Segment Start: Recorded information
(** C7: a prediction cycle, whatever the database and the predictor answer.  It
    may fail before any prediction, because the predictor or the selection of
    the tokens failed, or panic; it records nothing then.  Otherwise the chunks
    of the selected tokens are gone through in order, in each of them every
    token that has rates is asked for (or the rates could not be read), and what
    is recorded are the forecasts with a point at the horizon: every row is such
    a forecast of a selected token, made by the predictor for the history that
    was read for this very token and ends at the row's cutoff, its price is a
    point of the forecast at most an hour from the target time, which is 24 hours
    after the cutoff, and no token has two rows; and when no token was selected
    twice, every forecast with a point at the horizon has its row.  They are
    written by one insert, and the count returned is their number; without any
    row the cycle writes nothing and fails, unless no token was selected. *)
Theorem cycle_records_forecasts (as_of : NaiveDateTime) (t : list (event P)) (o : outcome anyhow N)
  (Hrun : run (run_prediction_cycle (P:=P) (G:=G) (D:=D) valid_account is_mainnet cfg as_of) t o) :
  (unrecorded t /\ (o = Panic \/ exists e, o = Err e /\
    ((t = [] /\ PredictionService_new (sc_max_retries cfg) (sc_retry_delay_seconds cfg) (sc_model_threads cfg) = Err e) \/
     run (select_prediction_target_tokens (P:=P) (G:=G) (D:=D) valid_account is_mainnet cfg as_of) t (Err e)))) \/
  exists sv tokens t0 (logs : list (list (event P) * forecast_log (P:=P) (D:=D))) t2
      (rows : list (string * string * numeric * NaiveDateTime * NaiveDateTime)),
    PredictionService_new (sc_max_retries cfg) (sc_retry_delay_seconds cfg) (sc_model_threads cfg) = Ok sv /\
    run (select_prediction_target_tokens (P:=P) (G:=G) (D:=D) valid_account is_mainnet cfg as_of) t0 (Ok tokens) /\
    t = t0 ++ concat logs.*1 ++ t2 /\ unrecorded (t0 ++ concat logs.*1) /\
    Forall2 (fun chunk l => chunk_log (P:=P) (D:=D) valid_account sv chunk wnear
      (Z.of_N (sc_price_history_days cfg)) PREDICTION_HORIZON_HOURS as_of l.1 l.2)
      (chunks (N.to_nat (N.max (sc_chunk_size cfg) 1)) tokens) logs /\
    NoDup ((fun row => row.1.1.1.1) <$> rows) /\
    Forall (fun row => row_due wnear (concat logs.*2) row /\
      row_of_forecast (D:=D) valid_account (concat logs.*1) tokens wnear row) rows /\
    (NoDup tokens -> forall row, row_due wnear (concat logs.*2) row -> row ∈ rows) /\
    match rows with
    | [] => t2 = [] /\ match tokens with [] => o = Ok 0 | _ => exists e, o = Err e end
    | _ => exists x, t2 = [ev (RDb (QInsertPredictions rows)) x] /\
        o = match x with inl _ => Ok (len rows) | inr e => Err e end
    end.
Proof.
  pattern t, o. revert t o Hrun. unfold run_prediction_cycle. apply wp_bind, wp_ret.
  destruct (PredictionService_new _ _ _) as [sv|e|] eqn:Esv; [| |left; split; [by apply Forall_nil|by left]].
  2: { left. split; [by apply Forall_nil|]. right. exists e. split; [done|by left]. }
  apply wp_bind. eapply wp_mono; [apply wp_conj; [apply wp_run|apply select_unrecorded]|].
  intros t0 o0 [Hsel Hu0]. destruct o0 as [tokens|e|]; [| |left; split; [done|by left]].
  2: { left. split; [done|]. right. exists e. split; [done|by right]. }
  apply wp_bind. eapply wp_mono; [apply predict_chunks_log|]. intros t1 o1 [Hu1 Ho1].
  assert (Hu : unrecorded (t0 ++ t1)) by (by apply Forall_app). cbn [app].
  destruct o1 as [m|e|]; [|done|left; split; [done|by left]].
  destruct Ho1 as (logs & -> & Hlogs & Hsnd & Hcmp & _). rewrite chunked_subset in Hcmp.
  assert (Hm : forall token e, m !! token = Some e -> entry_of (concat logs.*2) token e).
  { intros token e He. destruct (Hsnd token e He) as [Hl|]; [by rewrite lookup_empty in Hl|done]. }
  assert (Hdue : forall row, row_due wnear (concat logs.*2) row ->
    row_due wnear (concat logs.*2) row /\ row_of_forecast (D:=D) valid_account (concat logs.*1) tokens wnear row).
  { intros row Hrow. split; [done|]. rewrite <- (chunked_subset (sc_chunk_size cfg) tokens). by eapply due_rests_on. }
  destruct (N.eqb_spec (map_len m) 0) as [Hz|Hz]; cbn [andb]; [destruct tokens as [|tk tks]; cbn [is_nil negb]|].
  2: { apply wp_ret. right. exists sv, (tk :: tks), t0, logs, [], []. do 5 (split; [done|]). split; [by constructor|].
       split; [by apply Forall_nil|]. split; [|by eauto]. intros Hnd row (token & r & p & Hin & Hp & ->).
       assert (Hl : m !! token = Some (pr_price p, tp_data_cutoff_time r)) by (apply Hcmp; [done|]; by exists r, p).
       unfold map_len in Hz. assert (Hs : size m = 0%nat) by lia. apply map_size_empty_iff in Hs.
       by rewrite Hs, lookup_empty in Hl. }
  all: apply wp_bind; eapply wp_mono; [by apply (record_predictions_spec (concat logs.*2))|];
    intros t2 o2 (rows & Hnd & Hrf & Hln & Hall & Ho2).
  - destruct rows as [|row rows]; [|unfold len in Hln; cbn [length] in Hln; lia]. destruct Ho2 as [-> ->]. apply wp_ret. right.
    exists sv, [], t0, logs, [], []. rewrite !app_nil_r. do 5 (split; [done|]). split; [by constructor|].
    split; [by apply Forall_nil|]. split; [|by rewrite Hz]. intros Hnd' row Hrow. apply Hall; [|done]. by apply Hcmp.
  - destruct rows as [|row rows]; [by destruct Hz|]. destruct Ho2 as (x & -> & ->).
    assert (Hf : Forall (fun row => row_due wnear (concat logs.*2) row /\
      row_of_forecast (D:=D) valid_account (concat logs.*1) tokens wnear row) (row :: rows))
      by (eapply List.Forall_impl; [|exact Hrf]; done).
    destruct x as [raw|e]; [apply wp_ret|]; right; exists sv, tokens, t0, logs; eexists; exists (row :: rows).
    + do 2 (split; [done|]). split; [by rewrite app_nil_r|]. do 3 (split; [done|]). split; [done|].
      split; [intros Hnd' r Hr; apply Hall; [by apply Hcmp|done]|]. exists (inl raw). by rewrite Hln.
    + do 6 (split; [done|]). split; [done|].
      split; [intros Hnd' r Hr; apply Hall; [by apply Hcmp|done]|]. by exists (inr e).
Qed.
End cycle_theorem.

(** * The scheduler keeps its times *)
Section on_time.
Context {P : Type} (task : prog P unit).

(** What waiting for [next] consists of: looks at the clock before it, reads of
    the settings, and sleeps. *)
Definition waiting_event (next : NaiveDateTime) (e : event P) : Prop :=
  match projT1 e as r return Resp P r -> Prop with
  | RUtcNow => fun now => (now < next)%Z
  | RSetting _ | RSleep _ => fun _ => True
  | _ => fun _ => False
  end (projT2 e).
Definition waiting (next : NaiveDateTime) (t : list (event P)) : Prop := Forall (waiting_event next) t.

(** One time of the schedule: skipped because it has passed, waited for, or
    waited for and then used for one run of the task. *)
Inductive turn (next : NaiveDateTime) : list (event P) -> Prop :=
| turn_skipped now : (next <= now)%Z -> turn next [ev RUtcNow now]
| turn_waiting now t : (now < next)%Z -> waiting next t -> turn next (ev RUtcNow now :: t)
| turn_run now t now' u t' o : (now < next)%Z -> waiting next t -> (next <= now')%Z -> run task t' o ->
    turn next (ev RUtcNow now :: t ++ ev RUtcNow now' :: ev RReloadConfig u :: t').

Lemma wait_until_spec fuel next :
  wp (wait_until (P:=P) fuel next) (fun t o =>
    (o = Ok false /\ waiting next t) \/
    exists t' now, o = Ok true /\ t = t' ++ [ev RUtcNow now] /\ waiting next t' /\ (next <= now)%Z).
Proof.
  induction fuel as [|fuel IH]; cbn [wait_until].
  { apply wp_ret. left. split; [done|]. by apply Forall_nil. }
  unfold utc_now. apply wp_bind, wp_call. intros now. cbn beta iota.
  destruct (Z.leb_spec next now) as [Hle|Hlt].
  { apply wp_ret. right. exists [], now. repeat split; [by apply Forall_nil|done]. }
  apply wp_bind, wp_call. intros max_sleep. cbn beta iota. apply wp_bind, wp_call. intros thr. cbn beta iota.
  apply wp_bind, wp_call. intros []. cbn beta iota. eapply wp_mono; [exact IH|].
  intros t o Ho. cbn [app].
  assert (Hw : forall k, waiting next k -> waiting next (ev RUtcNow now :: ev (RSetting "CRON_MAX_SLEEP_SECONDS") max_sleep ::
    ev (RSetting "CRON_LOG_THRESHOLD_SECONDS") thr :: ev (RSleep (Z.min (next - now) (Z.of_N max_sleep * NANOS))) tt :: k)).
  { intros k Hk. by repeat (apply list.Forall_cons; split). }
  destruct Ho as [[-> Hk]|(t' & now' & -> & -> & Hk & Hn)].
  - left. split; [done|]. by apply Hw.
  - right. eexists (_ :: _ :: _ :: _ :: t'), now'. split; [done|]. split; [done|]. split; [by apply Hw|done].
Qed.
Segment End: Recorded information
[Work order]
Starting with the line that contains "apply wp_ret. left.", copy each line through the end of the data exactly, and leave out all earlier lines.

[Completed task]
  { apply wp_ret. left. split; [done|]. by apply Forall_nil. }
  unfold utc_now. apply wp_bind, wp_call. intros now. cbn beta iota.
  destruct (Z.leb_spec next now) as [Hle|Hlt].
  { apply wp_ret. right. exists [], now. repeat split; [by apply Forall_nil|done]. }
  apply wp_bind, wp_call. intros max_sleep. cbn beta iota. apply wp_bind, wp_call. intros thr. cbn beta iota.
  apply wp_bind, wp_call. intros []. cbn beta iota. eapply wp_mono; [exact IH|].
  intros t o Ho. cbn [app].
  assert (Hw : forall k, waiting next k -> waiting next (ev RUtcNow now :: ev (RSetting "CRON_MAX_SLEEP_SECONDS") max_sleep ::
    ev (RSetting "CRON_LOG_THRESHOLD_SECONDS") thr :: ev (RSleep (Z.min (next - now) (Z.of_N max_sleep * NANOS))) tt :: k)).
  { intros k Hk. by repeat (apply list.Forall_cons; split). }
  destruct Ho as [[-> Hk]|(t' & now' & -> & -> & Hk & Hn)].
  - left. split; [done|]. by apply Hw.
  - right. eexists (_ :: _ :: _ :: _ :: t'), now'. split; [done|]. split; [done|]. split; [by apply Hw|done].
Qed.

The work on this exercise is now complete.